(Data supplied begins)
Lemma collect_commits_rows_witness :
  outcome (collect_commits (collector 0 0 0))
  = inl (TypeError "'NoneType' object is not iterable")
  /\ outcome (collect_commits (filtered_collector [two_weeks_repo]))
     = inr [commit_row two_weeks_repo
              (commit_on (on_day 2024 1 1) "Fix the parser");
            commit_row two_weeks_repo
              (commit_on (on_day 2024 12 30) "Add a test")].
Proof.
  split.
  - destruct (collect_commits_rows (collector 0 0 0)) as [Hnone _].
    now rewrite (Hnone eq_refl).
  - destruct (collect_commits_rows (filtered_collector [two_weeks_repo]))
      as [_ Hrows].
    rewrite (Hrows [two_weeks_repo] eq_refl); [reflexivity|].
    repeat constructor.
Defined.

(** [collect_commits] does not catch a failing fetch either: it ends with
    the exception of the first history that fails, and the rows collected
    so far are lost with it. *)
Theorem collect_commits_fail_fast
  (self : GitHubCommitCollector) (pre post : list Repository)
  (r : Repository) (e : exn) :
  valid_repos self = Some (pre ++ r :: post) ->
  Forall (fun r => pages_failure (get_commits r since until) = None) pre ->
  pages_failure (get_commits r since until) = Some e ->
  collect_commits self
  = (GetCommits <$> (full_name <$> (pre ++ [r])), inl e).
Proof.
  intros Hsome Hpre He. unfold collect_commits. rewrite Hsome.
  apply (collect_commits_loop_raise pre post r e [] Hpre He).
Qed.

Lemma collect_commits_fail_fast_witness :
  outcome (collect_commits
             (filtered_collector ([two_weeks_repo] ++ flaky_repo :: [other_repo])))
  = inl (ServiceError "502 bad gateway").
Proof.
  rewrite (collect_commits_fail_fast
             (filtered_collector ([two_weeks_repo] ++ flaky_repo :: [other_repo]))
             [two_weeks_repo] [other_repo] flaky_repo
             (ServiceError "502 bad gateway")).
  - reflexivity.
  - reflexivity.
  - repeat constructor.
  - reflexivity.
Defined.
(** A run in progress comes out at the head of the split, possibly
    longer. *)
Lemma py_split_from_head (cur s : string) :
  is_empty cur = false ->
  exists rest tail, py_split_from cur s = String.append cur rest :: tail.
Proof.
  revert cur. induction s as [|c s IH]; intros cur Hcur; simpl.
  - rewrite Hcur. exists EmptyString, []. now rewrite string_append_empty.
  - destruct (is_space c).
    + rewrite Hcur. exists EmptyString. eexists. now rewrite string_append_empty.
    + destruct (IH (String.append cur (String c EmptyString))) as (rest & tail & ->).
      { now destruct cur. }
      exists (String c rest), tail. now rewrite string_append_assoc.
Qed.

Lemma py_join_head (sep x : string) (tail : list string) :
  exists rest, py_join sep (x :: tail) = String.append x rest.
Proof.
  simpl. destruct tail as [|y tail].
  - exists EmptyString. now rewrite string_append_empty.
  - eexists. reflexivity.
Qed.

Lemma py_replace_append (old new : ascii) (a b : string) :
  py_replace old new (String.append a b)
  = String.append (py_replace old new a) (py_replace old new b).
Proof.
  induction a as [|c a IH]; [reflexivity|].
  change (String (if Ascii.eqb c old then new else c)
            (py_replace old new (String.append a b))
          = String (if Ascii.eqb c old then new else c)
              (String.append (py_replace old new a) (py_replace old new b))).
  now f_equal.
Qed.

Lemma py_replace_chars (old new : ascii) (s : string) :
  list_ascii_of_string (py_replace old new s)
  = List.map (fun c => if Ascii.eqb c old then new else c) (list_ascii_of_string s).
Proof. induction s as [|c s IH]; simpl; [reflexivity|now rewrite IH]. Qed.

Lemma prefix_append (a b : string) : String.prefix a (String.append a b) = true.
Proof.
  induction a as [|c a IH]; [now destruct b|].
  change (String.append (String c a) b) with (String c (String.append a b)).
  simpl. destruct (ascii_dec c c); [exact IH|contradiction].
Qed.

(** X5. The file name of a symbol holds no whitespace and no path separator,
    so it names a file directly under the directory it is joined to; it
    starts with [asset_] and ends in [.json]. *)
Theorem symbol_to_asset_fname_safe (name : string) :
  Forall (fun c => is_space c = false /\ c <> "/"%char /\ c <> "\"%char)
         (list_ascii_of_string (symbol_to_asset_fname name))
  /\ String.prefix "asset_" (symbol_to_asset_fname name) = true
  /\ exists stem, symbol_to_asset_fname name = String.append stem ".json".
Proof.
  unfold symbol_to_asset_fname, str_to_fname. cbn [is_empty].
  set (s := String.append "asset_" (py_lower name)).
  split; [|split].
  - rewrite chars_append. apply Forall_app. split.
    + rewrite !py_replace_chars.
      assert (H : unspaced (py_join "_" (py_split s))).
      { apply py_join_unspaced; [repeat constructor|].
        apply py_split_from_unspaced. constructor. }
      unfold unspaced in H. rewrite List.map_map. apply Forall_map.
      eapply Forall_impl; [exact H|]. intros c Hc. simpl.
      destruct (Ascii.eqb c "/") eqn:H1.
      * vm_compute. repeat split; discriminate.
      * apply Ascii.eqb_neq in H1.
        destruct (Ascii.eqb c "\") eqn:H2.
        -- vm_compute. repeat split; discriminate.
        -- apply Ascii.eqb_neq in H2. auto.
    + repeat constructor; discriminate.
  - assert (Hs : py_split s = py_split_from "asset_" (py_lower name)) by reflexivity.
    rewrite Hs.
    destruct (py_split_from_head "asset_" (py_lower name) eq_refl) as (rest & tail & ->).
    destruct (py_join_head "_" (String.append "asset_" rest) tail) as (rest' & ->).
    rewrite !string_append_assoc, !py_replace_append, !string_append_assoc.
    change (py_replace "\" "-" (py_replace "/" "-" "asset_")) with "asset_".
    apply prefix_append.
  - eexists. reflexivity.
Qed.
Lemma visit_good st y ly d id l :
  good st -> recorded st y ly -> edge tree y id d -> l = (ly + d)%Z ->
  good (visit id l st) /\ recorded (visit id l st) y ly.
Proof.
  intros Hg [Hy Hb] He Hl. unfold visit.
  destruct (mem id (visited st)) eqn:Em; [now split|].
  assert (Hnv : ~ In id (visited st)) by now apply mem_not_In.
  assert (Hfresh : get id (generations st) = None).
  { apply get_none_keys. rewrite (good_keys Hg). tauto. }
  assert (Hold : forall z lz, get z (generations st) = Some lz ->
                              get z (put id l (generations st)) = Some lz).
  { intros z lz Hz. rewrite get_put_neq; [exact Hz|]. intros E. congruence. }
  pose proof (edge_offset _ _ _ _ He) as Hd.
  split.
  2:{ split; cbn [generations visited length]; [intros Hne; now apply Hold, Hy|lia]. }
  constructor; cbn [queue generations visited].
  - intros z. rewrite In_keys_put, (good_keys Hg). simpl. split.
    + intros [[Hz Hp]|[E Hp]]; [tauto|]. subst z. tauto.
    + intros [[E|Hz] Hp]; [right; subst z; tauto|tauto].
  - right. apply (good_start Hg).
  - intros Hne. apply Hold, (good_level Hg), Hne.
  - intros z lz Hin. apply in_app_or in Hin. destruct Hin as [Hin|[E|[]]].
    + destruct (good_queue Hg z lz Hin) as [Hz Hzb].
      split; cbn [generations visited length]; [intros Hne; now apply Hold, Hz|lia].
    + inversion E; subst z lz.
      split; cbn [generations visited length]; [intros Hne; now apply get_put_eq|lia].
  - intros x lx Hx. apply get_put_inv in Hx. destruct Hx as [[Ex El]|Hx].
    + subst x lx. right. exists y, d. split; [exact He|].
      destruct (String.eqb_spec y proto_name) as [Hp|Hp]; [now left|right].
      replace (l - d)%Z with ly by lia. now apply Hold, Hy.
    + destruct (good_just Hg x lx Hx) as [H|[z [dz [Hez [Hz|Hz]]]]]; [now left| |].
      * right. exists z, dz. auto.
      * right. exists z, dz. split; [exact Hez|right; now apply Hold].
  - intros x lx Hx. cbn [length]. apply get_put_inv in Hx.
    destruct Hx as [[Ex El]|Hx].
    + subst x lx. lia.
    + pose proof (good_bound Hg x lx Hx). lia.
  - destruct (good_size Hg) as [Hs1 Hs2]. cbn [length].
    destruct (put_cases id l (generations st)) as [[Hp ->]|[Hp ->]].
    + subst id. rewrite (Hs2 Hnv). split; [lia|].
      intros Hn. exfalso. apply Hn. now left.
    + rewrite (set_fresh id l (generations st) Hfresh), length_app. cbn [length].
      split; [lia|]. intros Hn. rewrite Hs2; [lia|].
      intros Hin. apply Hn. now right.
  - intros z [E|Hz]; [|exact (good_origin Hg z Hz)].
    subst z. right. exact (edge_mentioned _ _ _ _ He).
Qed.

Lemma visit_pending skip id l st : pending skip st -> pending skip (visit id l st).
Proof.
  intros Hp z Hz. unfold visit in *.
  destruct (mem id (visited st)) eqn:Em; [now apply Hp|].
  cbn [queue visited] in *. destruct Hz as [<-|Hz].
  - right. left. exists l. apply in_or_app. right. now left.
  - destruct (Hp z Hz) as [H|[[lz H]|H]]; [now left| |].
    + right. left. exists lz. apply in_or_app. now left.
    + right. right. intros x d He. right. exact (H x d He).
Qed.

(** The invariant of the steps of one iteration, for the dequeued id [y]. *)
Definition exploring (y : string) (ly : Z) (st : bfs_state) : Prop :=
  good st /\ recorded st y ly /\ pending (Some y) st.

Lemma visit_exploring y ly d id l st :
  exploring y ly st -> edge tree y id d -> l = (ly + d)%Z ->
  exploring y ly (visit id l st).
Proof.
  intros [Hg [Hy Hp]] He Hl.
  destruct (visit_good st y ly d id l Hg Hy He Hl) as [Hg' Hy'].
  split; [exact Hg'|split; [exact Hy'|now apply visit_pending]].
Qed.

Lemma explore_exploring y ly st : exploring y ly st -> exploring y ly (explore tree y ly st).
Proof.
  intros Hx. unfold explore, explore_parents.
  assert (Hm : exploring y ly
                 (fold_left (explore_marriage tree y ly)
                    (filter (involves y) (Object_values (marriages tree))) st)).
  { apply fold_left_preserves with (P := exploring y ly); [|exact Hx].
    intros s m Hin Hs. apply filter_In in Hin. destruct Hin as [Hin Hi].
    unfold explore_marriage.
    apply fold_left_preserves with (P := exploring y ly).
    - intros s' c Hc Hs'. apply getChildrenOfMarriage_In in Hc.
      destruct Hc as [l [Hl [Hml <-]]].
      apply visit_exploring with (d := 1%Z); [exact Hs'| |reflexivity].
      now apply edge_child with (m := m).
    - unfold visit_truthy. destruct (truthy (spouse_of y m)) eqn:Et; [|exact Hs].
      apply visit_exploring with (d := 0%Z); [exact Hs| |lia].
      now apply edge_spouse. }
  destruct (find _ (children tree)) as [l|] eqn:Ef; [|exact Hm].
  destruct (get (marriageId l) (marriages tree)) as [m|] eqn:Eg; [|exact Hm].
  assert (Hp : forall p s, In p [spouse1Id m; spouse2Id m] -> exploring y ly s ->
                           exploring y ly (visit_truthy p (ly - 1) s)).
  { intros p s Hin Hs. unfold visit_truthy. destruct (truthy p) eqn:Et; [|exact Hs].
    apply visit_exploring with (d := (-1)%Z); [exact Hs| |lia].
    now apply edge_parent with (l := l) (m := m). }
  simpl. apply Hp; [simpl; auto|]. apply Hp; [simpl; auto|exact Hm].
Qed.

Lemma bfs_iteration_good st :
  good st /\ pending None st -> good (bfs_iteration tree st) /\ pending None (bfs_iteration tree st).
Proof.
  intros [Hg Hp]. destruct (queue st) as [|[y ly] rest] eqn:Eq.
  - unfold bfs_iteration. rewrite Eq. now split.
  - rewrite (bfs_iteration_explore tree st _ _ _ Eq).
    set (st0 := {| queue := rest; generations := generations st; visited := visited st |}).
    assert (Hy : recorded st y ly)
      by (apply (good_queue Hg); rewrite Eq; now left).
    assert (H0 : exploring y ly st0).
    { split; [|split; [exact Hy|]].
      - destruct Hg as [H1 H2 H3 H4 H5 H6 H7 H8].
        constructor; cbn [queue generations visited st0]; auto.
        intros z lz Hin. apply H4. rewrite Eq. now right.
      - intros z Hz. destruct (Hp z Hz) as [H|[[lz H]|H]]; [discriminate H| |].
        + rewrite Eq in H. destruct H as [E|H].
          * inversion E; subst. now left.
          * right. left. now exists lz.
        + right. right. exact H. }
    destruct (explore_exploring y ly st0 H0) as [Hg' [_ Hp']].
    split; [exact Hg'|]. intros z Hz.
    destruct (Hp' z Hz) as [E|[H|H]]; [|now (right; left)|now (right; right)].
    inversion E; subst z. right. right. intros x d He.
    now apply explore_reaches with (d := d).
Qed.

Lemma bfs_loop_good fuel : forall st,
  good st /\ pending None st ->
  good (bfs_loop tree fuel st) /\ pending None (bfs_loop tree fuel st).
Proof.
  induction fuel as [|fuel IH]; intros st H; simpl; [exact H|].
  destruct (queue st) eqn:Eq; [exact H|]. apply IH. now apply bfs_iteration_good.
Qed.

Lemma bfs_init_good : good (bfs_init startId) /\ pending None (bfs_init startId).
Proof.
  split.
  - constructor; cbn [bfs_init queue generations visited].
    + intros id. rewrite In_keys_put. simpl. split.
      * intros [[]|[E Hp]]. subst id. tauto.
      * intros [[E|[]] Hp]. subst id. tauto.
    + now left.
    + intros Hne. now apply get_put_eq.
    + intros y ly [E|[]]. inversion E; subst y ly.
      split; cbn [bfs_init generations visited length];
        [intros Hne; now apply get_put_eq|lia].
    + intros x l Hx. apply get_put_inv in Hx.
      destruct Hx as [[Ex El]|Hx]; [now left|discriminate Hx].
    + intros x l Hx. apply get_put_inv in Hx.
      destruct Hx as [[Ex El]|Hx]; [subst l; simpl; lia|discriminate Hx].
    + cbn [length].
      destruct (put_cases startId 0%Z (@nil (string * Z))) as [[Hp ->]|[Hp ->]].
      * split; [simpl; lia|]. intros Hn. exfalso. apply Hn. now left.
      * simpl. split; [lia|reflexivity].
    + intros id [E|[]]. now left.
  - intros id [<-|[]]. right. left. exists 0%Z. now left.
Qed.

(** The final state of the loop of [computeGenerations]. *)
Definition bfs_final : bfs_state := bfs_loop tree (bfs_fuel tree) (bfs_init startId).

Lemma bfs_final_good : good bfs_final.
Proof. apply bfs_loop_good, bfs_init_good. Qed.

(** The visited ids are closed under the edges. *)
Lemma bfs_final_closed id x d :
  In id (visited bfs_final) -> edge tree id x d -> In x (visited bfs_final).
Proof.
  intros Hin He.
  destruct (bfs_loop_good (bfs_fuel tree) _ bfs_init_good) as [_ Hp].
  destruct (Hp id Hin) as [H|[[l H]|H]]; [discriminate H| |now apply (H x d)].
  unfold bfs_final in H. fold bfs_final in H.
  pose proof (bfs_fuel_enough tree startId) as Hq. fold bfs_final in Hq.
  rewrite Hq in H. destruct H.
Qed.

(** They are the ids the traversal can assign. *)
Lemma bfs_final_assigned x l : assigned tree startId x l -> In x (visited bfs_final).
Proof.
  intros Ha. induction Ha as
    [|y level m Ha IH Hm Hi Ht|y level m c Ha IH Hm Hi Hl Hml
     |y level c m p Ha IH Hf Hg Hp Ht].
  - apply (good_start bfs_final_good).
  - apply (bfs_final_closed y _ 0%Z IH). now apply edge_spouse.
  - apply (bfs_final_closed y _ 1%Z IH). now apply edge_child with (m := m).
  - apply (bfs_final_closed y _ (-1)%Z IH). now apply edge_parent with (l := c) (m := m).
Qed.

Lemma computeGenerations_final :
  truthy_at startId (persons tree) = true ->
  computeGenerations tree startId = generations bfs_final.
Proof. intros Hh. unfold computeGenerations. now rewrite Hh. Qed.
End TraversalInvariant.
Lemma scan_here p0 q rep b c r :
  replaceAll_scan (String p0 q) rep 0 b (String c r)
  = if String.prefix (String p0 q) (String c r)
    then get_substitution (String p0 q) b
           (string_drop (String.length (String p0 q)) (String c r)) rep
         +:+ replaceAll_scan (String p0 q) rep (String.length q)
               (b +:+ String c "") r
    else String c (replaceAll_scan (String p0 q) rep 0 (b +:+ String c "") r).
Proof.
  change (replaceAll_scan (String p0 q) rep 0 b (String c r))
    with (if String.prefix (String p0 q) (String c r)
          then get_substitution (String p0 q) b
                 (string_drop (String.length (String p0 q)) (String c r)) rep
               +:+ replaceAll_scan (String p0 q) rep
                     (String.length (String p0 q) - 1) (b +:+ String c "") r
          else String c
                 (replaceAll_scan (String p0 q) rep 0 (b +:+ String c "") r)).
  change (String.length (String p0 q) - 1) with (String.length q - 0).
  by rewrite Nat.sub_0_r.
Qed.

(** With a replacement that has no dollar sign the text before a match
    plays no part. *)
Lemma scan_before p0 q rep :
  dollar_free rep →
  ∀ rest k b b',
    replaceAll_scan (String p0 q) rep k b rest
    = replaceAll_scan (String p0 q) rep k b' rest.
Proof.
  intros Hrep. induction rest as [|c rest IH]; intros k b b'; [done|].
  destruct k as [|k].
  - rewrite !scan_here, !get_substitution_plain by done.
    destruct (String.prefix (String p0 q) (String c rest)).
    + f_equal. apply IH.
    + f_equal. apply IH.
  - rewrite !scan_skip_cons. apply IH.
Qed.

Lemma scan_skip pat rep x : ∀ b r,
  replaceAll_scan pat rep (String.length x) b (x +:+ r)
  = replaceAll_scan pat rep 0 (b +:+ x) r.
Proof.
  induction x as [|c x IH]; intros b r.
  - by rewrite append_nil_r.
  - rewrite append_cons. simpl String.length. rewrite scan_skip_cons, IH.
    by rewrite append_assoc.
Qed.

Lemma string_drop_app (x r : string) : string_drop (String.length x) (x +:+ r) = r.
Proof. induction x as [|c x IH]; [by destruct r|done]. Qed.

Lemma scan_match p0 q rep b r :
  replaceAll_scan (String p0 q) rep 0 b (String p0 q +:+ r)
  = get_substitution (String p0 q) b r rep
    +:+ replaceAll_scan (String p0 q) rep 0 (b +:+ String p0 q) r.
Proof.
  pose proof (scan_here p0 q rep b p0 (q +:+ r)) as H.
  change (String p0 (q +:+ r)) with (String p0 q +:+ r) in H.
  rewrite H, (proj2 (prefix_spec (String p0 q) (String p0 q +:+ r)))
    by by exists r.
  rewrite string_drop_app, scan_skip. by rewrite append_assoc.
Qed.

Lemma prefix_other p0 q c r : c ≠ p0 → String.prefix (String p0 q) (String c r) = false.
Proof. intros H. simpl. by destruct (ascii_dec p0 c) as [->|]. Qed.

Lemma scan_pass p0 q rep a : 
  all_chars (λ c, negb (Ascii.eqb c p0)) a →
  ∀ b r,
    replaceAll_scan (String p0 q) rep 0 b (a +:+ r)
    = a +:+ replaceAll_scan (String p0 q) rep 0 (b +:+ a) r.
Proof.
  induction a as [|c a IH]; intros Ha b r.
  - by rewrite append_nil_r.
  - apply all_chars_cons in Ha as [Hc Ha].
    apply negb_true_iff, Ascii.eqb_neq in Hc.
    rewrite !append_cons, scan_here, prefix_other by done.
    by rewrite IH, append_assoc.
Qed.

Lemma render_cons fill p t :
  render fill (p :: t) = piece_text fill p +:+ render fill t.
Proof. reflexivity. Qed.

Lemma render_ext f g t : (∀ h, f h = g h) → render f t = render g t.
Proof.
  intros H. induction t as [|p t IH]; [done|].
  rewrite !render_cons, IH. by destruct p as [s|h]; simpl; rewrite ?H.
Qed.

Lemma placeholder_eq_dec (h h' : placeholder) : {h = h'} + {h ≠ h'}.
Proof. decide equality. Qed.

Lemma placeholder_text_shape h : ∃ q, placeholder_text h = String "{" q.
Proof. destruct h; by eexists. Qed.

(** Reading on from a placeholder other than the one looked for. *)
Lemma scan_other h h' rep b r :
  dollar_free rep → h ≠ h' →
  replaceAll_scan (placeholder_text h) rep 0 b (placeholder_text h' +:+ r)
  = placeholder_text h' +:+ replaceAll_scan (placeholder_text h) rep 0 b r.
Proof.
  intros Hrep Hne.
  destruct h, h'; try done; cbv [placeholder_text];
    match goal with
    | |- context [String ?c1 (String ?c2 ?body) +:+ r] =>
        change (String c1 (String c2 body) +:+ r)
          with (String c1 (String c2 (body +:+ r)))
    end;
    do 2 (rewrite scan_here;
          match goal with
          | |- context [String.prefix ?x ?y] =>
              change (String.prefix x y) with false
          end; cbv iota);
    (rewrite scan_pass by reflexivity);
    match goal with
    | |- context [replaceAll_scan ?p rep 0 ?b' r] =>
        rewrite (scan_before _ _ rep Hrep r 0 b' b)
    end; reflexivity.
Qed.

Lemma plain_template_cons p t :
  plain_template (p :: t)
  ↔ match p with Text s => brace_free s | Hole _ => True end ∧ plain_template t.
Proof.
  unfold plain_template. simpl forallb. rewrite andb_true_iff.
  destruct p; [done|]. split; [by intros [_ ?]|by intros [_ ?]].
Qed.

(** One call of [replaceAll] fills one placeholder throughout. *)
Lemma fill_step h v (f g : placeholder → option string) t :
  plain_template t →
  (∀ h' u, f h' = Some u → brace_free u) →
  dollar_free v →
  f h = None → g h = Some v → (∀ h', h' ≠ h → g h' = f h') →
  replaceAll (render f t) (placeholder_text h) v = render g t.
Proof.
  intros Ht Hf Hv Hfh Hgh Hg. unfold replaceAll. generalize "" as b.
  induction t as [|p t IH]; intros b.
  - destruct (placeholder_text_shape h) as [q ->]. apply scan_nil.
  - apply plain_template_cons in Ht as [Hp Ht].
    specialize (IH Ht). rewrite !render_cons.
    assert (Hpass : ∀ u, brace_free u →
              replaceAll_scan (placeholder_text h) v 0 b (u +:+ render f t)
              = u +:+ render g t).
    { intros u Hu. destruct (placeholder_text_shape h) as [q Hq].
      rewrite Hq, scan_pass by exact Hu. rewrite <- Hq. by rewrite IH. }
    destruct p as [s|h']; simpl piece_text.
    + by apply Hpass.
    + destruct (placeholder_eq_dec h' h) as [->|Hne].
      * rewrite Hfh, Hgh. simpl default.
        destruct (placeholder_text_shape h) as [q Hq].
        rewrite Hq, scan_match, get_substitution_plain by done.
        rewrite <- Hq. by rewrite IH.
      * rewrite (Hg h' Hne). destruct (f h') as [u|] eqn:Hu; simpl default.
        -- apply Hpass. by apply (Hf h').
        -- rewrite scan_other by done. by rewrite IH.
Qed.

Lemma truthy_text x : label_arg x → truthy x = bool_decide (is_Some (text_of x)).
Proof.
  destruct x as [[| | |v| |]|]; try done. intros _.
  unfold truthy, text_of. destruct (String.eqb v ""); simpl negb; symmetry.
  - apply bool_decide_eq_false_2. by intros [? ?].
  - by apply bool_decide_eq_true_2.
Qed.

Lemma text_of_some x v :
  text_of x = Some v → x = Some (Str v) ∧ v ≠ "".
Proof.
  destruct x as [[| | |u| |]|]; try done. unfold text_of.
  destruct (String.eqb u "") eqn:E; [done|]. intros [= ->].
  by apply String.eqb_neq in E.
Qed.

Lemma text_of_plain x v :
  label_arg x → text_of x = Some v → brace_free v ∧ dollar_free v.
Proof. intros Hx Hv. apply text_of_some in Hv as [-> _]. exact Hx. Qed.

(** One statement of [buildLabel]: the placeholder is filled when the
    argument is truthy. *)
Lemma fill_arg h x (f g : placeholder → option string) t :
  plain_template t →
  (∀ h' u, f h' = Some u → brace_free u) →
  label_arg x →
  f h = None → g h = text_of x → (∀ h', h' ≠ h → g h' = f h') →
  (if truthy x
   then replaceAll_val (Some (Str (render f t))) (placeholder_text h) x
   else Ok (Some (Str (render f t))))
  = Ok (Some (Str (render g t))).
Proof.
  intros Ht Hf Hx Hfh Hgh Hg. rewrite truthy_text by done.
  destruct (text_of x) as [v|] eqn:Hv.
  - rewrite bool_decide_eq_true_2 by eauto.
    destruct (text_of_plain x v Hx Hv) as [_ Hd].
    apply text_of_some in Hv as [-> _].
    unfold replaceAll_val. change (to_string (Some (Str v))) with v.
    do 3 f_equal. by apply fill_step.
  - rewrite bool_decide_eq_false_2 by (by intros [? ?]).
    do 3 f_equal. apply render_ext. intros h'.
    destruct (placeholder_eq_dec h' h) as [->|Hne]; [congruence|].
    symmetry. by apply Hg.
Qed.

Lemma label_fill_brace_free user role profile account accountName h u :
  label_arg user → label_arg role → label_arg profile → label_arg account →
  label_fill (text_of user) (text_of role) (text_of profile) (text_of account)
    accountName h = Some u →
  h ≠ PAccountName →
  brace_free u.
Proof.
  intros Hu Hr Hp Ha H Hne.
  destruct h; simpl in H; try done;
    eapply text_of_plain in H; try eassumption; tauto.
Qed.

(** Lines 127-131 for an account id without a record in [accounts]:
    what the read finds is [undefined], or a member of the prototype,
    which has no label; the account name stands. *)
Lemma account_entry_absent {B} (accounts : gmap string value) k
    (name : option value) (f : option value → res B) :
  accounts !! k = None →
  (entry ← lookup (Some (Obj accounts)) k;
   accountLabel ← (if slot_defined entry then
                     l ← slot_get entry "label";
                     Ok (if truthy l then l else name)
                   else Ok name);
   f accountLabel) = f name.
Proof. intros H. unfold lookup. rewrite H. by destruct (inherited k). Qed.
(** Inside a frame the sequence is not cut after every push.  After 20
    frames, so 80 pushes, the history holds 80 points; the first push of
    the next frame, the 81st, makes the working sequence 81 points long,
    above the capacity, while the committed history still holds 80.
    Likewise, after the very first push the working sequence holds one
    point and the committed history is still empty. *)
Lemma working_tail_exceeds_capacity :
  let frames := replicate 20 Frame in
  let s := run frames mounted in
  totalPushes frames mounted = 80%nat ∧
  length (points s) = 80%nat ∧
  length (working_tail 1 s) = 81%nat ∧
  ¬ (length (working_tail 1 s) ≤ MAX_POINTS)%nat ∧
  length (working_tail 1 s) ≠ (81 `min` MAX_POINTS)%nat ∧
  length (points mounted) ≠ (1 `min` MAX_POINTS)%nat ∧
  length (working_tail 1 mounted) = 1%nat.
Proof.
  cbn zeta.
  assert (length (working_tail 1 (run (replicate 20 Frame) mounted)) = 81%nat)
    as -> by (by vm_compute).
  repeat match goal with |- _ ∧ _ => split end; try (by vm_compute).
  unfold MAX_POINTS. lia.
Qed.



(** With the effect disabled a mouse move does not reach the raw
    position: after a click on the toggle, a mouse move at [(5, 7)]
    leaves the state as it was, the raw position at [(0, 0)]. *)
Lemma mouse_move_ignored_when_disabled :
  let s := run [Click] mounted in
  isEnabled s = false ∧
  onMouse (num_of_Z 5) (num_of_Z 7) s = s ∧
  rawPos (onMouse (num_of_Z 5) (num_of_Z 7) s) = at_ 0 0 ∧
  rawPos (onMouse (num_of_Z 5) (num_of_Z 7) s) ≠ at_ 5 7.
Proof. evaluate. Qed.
(Data supplied ends)
▸ **What you will do**: Return each line among the entries that holds the word "under".

▸ **Exercise answer**:
    so it names a file directly under the directory it is joined to; it
(** The visited ids are closed under the edges. *)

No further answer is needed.